Among the records that follow, set down only the lines from the one containing "places in the" to the one containing "(** ** Counting *)", both included, exactly.

______________________________

(* ===== verification/MqttCalls.v ===== *)
(** * One callback for every request

    A request that the asynchronous client accepts is in its queue of commands,
    then among the commands that wait for a response, and is told to the
    application when it leaves them.  The callbacks made for a command and its
    places in the lists are counted together, over the actions of MqttAsync.v. *)

From S2P Require Import Prelude CString Unicode Utf8 MqttPacket MqttSocket MqttProtocol MqttAsync MqttAsyncLogic.

Local Open Scope Z_scope.

(** ** Counting *)

(** [w] is the command that is followed, if any. *)
Definition tick (w : option loc) (a : loc) (g : nat) : nat := if decide (w = Some a) then S g else g.
Definition told (w : option loc) (g : nat) (o : output) : nat :=
  match o with
  | OnSuccess a _ _ | OnFailure a _ _ _ => tick w a g
  | _ => g
  end.
Definition places (w : option loc) (l : list queuedCommand) : nat := length (filter (fun q => w = Some (addr q)) l).

Lemma places_app w l k : places w (l ++ k) = (places w l + places w k)%nat.
Proof. unfold places. by rewrite filter_app, length_app. Qed.
Lemma places_cons w q l : places w (q :: l) = tick w (addr q) (places w l).
Proof. unfold places, tick. rewrite filter_cons. by destruct (decide _). Qed.
#[export] Instance places_perm w : Proper ((≡ₚ) ==> eq) (places w).
Proof. intros l k H. unfold places. by rewrite H. Qed.
Lemma tick_add w a n k : (tick w a n + k = tick w a (n + k))%nat.
Proof. unfold tick. by destruct (decide _). Qed.
Lemma tick_add_r w a n k : (n + tick w a k = tick w a (n + k))%nat.
Proof. unfold tick. destruct (decide _); lia. Qed.

(** ** The invariant *)

(** A request with both callbacks. *)
Definition tellable (cm : command) : Prop :=
  on_success cm = true /\ on_failure cm = true /\ type cm <> CONNECT /\ type cm <> DISCONNECT.

Definition ledger (x : list queuedCommand) (m : MQTTAsyncs) : list queuedCommand := x ++ commands m ++ responses m.

(** The commands [x] are in hand: out of the lists, and not yet settled. *)
Record balance (w : option loc) (x : list queuedCommand) (m : MQTTAsyncs) (g : nat) : Prop := {
  ba_write : pending_write m = None;
  ba_below : Forall (fun q => (addr q < next_addr m)%positive) (ledger x m);
  ba_tell : Forall (fun q => w = Some (addr q) -> tellable (cmd q)) (ledger x m);
  ba_old : forall a, w = Some a -> (a < next_addr m)%positive;
  ba_count : w <> None -> (g + places w (ledger x m) = 1)%nat
}.

(** The same commands, in other places. *)
Lemma balance_same w x m g x' m' :
  balance w x m g -> pending_write m' = pending_write m -> (next_addr m <= next_addr m')%positive ->
  ledger x' m' ≡ₚ ledger x m -> balance w x' m' g.
Proof.
  intros [] Hw Hn Hp. constructor; [by rewrite Hw| |by rewrite Hp|intros a Ha; specialize (ba_old0 a Ha); lia|by rewrite Hp].
  rewrite Hp. eapply Forall_impl; [exact ba_below0|]. cbn. lia.
Qed.

Lemma balance_ext w x m g m' :
  balance w x m g -> pending_write m' = pending_write m -> next_addr m' = next_addr m ->
  commands m' = commands m -> responses m' = responses m -> balance w x m' g.
Proof. intros H H1 H2 H3 H4. eapply balance_same; [exact H|done|by rewrite H2|by unfold ledger; rewrite H3, H4]. Qed.

(** New commands. *)
Lemma balance_more w x m g x' m' l :
  balance w x m g -> pending_write m' = pending_write m -> (next_addr m <= next_addr m')%positive ->
  ledger x' m' ≡ₚ l ++ ledger x m -> Forall (fun q => next_addr m <= addr q < next_addr m')%positive l -> balance w x' m' g.
Proof.
  intros [] Hw Hn Hp Hl.
  assert (Forall (fun q => w <> Some (addr q)) l) as Hne.
  { eapply Forall_impl; [exact Hl|]. cbn. intros q Hq Ha. specialize (ba_old0 _ Ha). lia. }
  constructor; [by rewrite Hw| | |intros a Ha; specialize (ba_old0 a Ha); lia|].
  - rewrite Hp. apply Forall_app. split; [eapply Forall_impl; [exact Hl|]|eapply Forall_impl; [exact ba_below0|]]; cbn; lia.
  - rewrite Hp. apply Forall_app. split; [|done]. eapply Forall_impl; [exact Hne|]. by cbn; intros q Hq Ha.
  - intros Hne'. rewrite Hp, places_app. rewrite <- (ba_count0 Hne'). assert (places w l = 0%nat) as ->; [|done].
    clear -Hne. unfold places. induction Hne as [|q l Hq _ IH]; [done|]. by rewrite filter_cons_False.
Qed.

(** A command leaves, and is told if it is the one that is followed. *)
Lemma balance_less w x m g x' m' q :
  balance w x m g -> pending_write m' = pending_write m -> next_addr m' = next_addr m ->
  ledger x m ≡ₚ q :: ledger x' m' -> balance w x' m' (tick w (addr q) g).
Proof.
  intros [] Hw Hn Hp. rewrite Hp in ba_below0, ba_tell0, ba_count0. apply Forall_cons in ba_below0 as [_ Hb], ba_tell0 as [_ Ht].
  constructor; [by rewrite Hw|by rewrite Hn|done|by rewrite Hn|]. intros Hne. rewrite <- (ba_count0 Hne), places_cons.
  by rewrite tick_add, tick_add_r.
Qed.

Lemma tick_untellable w q g : (w = Some (addr q) -> tellable (cmd q)) -> ~ tellable (cmd q) -> tick w (addr q) g = g.
Proof. intros H1 H2. unfold tick. destruct (decide _); [|done]. by destruct H2; apply H1. Qed.

Lemma told_success w q g : (w = Some (addr q) -> tellable (cmd q)) -> foldl (told w) g (tell_success q) = tick w (addr q) g.
Proof.
  intros Ht. unfold tell_success, tick. destruct (decide _) as [Hw|Hw].
  - destruct (Ht Hw) as (-> & _). cbn. unfold tick. by rewrite decide_True.
  - destruct (on_success (cmd q)); [|done]. cbn. unfold tick. by rewrite decide_False.
Qed.
Lemma told_failure w q g code :
  (w = Some (addr q) -> tellable (cmd q)) ->
  foldl (told w) g (if on_failure (cmd q) then [OnFailure (addr q) (type (cmd q)) (token (cmd q)) code] else []) = tick w (addr q) g.
Proof.
  intros Ht. unfold tick. destruct (decide _) as [Hw|Hw].
  - destruct (Ht Hw) as (_ & -> & _). cbn. unfold tick. by rewrite decide_True.
  - destruct (on_failure (cmd q)); [|done]. cbn. unfold tick. by rewrite decide_False.
Qed.
Lemma told_subscribed w qoss q g :
  (w = Some (addr q) -> tellable (cmd q)) -> foldl (told w) g (tell_subscribed qoss q) = tick w (addr q) g.
Proof.
  intros Ht. unfold tell_subscribed. destruct qoss as [|x [|]]; [by apply told_success| |by apply told_success].
  destruct (_ =? _); [by apply told_failure|by apply told_success].
Qed.
Lemma told_failures w l g :
  Forall (fun q => w = Some (addr q) -> tellable (cmd q)) l -> foldl (told w) g (failures l) = (g + places w l)%nat.
Proof.
  intros Hl. revert g. induction Hl as [|q l Hq _ IH]; intros g; [unfold places; cbn; lia|].
  assert (failures (q :: l) = (if on_failure (cmd q) then
    [OnFailure (addr q) (type (cmd q)) (token (cmd q)) (Some MQTTASYNC_OPERATION_INCOMPLETE)] else []) ++ failures l) as ->.
  { unfold failures. cbn. by destruct (on_failure (cmd q)). }
  rewrite foldl_app, told_failure by done. by rewrite IH, places_cons, tick_add, tick_add_r.
Qed.

(** ** What keeps the balance *)

Lemma balance_swap w q q' x m g :
  balance w (q :: x) m g -> addr q' = addr q -> (tellable (cmd q) -> tellable (cmd q')) -> balance w (q' :: x) m g.
Proof.
  intros [] Ha Ht. unfold ledger in *. cbn [app] in *. apply Forall_cons in ba_below0 as [Hb Hbs], ba_tell0 as [Hq Hqs].
  constructor; [done|..|done|]; unfold ledger; cbn [app]; rewrite ?Forall_cons, ?Ha; [done|auto|].
  intros Hne. specialize (ba_count0 Hne). by rewrite places_cons in ba_count0 |- *; rewrite Ha.
Qed.

Lemma balance_less_all w x m g x' m' l :
  balance w x m g -> pending_write m' = pending_write m -> next_addr m' = next_addr m ->
  ledger x m ≡ₚ l ++ ledger x' m' -> balance w x' m' (g + places w l).
Proof.
  intros [] Hw Hn Hp. rewrite Hp in ba_below0, ba_tell0, ba_count0. apply Forall_app in ba_below0 as [_ Hb], ba_tell0 as [_ Ht].
  constructor; [by rewrite Hw|by rewrite Hn|done|by rewrite Hn|]. intros Hne. rewrite <- (ba_count0 Hne), places_app. lia.
Qed.

Lemma untellable_in w x m g q :
  balance w x m g -> q ∈ ledger x m -> type (cmd q) = CONNECT \/ type (cmd q) = DISCONNECT -> tick w (addr q) g = g.
Proof.
  intros [] Hq Ht. apply tick_untellable.
  - by apply (proj1 (Forall_forall _ _) ba_tell0).
  - intros (_ & _ & H1 & H2). by destruct Ht.
Qed.

Section keeps.
Context (w : option loc) (x : list queuedCommand).

Definition keeps {A} (a : act A) : Prop :=
  forall m g, balance w x m g -> wp (told w) a (fun _ m' g' => balance w x m' g') m g.

Lemma keeps_ret {A} (a : A) : keeps (mret a).
Proof. by intros m g H. Qed.
Lemma keeps_bind {A B} (a : act A) (k : A -> act B) : keeps a -> (forall v, keeps (k v)) -> keeps (mbind k a).
Proof. intros Ha Hk m g H. apply wp_bind. wp_call Ha; [done|]. by apply Hk. Qed.
Lemma keeps_get : keeps get.
Proof. by intros m g H. Qed.
Lemma keeps_modify f :
  (forall m, pending_write (f m) = pending_write m /\ next_addr (f m) = next_addr m /\ commands (f m) = commands m /\
     responses (f m) = responses m) -> keeps (modify f).
Proof. intros Hf m g H. apply wp_modify. destruct (Hf m) as (? & ? & ? & ?). by eapply balance_ext. Qed.
Lemma keeps_out l : (forall g, foldl (told w) g l = g) -> keeps (out l).
Proof. intros Hl m g H. apply wp_out. by rewrite Hl. Qed.
Lemma keeps_lift {A} (a : comp A) : keeps (lift a).
Proof. intros m g H. by apply wp_lift. Qed.
Lemma keeps_when b a : keeps a -> keeps (when b a).
Proof. intros Ha. destruct b; [done|apply keeps_ret]. Qed.
Lemma keeps_if {A} (b : bool) (a1 a2 : act A) : keeps a1 -> keeps a2 -> keeps (if b then a1 else a2).
Proof. by destruct b. Qed.

Lemma framed m m' g : frame m m' -> balance w x m g -> balance w x m' g.
Proof.
  intros [] H. destruct fr_commands as (l & E & Hl). eapply (balance_more _ _ _ _ _ _ l); [exact H|done|lia| |].
  - unfold ledger. rewrite E, fr_responses. solve_Permutation.
  - eapply Forall_impl; [exact Hl|]. by intros q [_ Hq].
Qed.
Lemma keeps_protocol junk e o : keeps (protocol junk e o).
Proof. intros m g H. wp_call wp_protocol; [done..|]. destruct H0 as [Hf ->]. by eapply framed. Qed.
Lemma keeps_handle junk e o : keeps (handle junk e o).
Proof. intros m g H. wp_call wp_handle; [done..|]. destruct H0 as [Hf ->]. by eapply framed. Qed.
End keeps.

______________________________

Written answer:
    places in the lists are counted together, over the actions of MqttAsync.v. *)

From S2P Require Import Prelude CString Unicode Utf8 MqttPacket MqttSocket MqttProtocol MqttAsync MqttAsyncLogic.

Local Open Scope Z_scope.

(** ** Counting *)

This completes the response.